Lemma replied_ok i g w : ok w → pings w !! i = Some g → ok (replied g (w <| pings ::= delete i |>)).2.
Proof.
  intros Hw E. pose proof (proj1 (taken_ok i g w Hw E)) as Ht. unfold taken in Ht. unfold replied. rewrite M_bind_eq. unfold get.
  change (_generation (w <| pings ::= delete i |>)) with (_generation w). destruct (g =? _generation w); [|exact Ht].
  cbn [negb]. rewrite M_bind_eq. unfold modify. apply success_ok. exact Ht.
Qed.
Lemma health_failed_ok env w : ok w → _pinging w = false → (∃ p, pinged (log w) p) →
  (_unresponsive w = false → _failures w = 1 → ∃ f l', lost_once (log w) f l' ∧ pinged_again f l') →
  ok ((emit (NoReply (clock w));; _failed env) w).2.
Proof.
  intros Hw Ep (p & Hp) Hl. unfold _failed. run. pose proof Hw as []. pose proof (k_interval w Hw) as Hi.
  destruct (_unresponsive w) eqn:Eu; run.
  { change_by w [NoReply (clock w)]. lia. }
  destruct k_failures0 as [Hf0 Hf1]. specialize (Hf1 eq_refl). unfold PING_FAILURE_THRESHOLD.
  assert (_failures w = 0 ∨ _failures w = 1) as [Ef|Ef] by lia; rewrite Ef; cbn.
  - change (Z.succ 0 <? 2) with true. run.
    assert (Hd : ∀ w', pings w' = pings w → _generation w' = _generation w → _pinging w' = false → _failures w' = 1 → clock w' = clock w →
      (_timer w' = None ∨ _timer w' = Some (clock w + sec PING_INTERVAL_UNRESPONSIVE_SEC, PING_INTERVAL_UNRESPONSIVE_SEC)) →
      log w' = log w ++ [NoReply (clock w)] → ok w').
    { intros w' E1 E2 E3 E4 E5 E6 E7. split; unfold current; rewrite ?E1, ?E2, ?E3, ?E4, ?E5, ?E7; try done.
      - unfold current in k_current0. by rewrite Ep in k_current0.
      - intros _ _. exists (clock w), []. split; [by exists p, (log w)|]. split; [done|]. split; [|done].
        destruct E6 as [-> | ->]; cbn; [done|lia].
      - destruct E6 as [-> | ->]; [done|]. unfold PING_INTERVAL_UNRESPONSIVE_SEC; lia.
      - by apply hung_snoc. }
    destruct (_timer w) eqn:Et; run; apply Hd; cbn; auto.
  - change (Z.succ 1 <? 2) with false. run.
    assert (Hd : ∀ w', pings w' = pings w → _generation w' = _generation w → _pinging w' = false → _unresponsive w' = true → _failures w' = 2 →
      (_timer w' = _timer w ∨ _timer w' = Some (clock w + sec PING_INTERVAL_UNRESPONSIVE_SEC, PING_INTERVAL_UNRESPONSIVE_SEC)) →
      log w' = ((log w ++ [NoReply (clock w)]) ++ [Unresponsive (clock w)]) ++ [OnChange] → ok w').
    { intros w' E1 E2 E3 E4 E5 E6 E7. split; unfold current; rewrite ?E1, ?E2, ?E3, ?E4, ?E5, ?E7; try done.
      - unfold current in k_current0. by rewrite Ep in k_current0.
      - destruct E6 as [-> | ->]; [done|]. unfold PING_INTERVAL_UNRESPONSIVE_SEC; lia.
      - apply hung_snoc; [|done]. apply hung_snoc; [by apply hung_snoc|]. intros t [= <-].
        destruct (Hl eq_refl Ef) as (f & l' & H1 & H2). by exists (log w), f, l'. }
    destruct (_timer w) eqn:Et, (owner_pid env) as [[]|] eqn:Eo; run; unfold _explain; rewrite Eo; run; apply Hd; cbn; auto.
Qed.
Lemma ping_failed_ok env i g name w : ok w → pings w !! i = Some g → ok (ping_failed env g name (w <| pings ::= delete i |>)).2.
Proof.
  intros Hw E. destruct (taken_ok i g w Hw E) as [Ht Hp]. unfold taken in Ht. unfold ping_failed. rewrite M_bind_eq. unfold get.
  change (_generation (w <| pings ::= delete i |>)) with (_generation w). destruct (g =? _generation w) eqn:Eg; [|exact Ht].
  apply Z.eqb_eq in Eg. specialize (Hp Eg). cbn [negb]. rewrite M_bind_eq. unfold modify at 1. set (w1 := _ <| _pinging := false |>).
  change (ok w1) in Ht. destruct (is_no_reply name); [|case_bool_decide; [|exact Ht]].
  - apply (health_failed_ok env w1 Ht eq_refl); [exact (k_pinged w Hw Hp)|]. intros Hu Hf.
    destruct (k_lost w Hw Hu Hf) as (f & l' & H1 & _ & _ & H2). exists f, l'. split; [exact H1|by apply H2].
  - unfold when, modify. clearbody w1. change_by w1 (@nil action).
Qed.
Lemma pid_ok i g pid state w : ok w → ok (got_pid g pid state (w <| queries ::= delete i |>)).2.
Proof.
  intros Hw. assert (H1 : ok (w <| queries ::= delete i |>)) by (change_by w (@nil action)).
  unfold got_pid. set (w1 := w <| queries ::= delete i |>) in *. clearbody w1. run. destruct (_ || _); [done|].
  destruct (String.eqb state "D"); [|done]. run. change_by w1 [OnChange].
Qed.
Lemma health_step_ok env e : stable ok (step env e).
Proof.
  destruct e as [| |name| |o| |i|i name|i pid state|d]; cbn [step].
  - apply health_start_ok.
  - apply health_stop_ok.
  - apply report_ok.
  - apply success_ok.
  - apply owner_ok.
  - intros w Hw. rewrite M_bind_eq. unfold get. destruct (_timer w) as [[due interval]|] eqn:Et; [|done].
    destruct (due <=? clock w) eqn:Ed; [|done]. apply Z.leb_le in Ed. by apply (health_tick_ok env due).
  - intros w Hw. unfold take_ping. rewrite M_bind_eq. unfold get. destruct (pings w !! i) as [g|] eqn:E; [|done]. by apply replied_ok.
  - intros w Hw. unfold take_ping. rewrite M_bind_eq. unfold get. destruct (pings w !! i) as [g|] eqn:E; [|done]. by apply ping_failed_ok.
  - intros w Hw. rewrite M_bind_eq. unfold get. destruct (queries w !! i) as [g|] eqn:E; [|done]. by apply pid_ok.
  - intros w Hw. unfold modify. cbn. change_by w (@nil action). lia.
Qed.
· · · ·
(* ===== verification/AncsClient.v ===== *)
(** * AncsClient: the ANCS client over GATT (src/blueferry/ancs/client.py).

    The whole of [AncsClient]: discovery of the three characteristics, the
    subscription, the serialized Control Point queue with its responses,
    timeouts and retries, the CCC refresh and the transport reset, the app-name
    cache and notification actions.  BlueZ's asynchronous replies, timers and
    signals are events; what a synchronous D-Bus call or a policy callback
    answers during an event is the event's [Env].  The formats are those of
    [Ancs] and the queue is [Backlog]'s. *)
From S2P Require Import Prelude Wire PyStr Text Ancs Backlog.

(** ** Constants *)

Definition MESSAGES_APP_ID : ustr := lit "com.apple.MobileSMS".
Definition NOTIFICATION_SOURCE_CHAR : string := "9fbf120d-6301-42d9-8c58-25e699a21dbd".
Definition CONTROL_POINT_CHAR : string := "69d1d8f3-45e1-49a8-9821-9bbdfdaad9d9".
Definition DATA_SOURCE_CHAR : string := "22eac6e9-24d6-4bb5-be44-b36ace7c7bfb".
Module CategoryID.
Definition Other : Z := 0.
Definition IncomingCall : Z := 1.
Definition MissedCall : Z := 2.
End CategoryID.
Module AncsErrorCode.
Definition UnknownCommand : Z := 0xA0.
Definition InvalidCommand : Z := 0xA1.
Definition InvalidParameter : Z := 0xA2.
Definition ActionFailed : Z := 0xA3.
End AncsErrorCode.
· · · ·
| REQUIREMENT |
Taking the entries above, restate exactly those lines that fall between the line with "Lemma health_step_ok env" and the line with "by apply ping_failed_ok.", keeping both of those lines too.

| RESPONSE |
Lemma health_step_ok env e : stable ok (step env e).
Proof.
  destruct e as [| |name| |o| |i|i name|i pid state|d]; cbn [step].
  - apply health_start_ok.
  - apply health_stop_ok.
  - apply report_ok.
  - apply success_ok.
  - apply owner_ok.
  - intros w Hw. rewrite M_bind_eq. unfold get. destruct (_timer w) as [[due interval]|] eqn:Et; [|done].
    destruct (due <=? clock w) eqn:Ed; [|done]. apply Z.leb_le in Ed. by apply (health_tick_ok env due).
  - intros w Hw. unfold take_ping. rewrite M_bind_eq. unfold get. destruct (pings w !! i) as [g|] eqn:E; [|done]. by apply replied_ok.
  - intros w Hw. unfold take_ping. rewrite M_bind_eq. unfold get. destruct (pings w !! i) as [g|] eqn:E; [|done]. by apply ping_failed_ok.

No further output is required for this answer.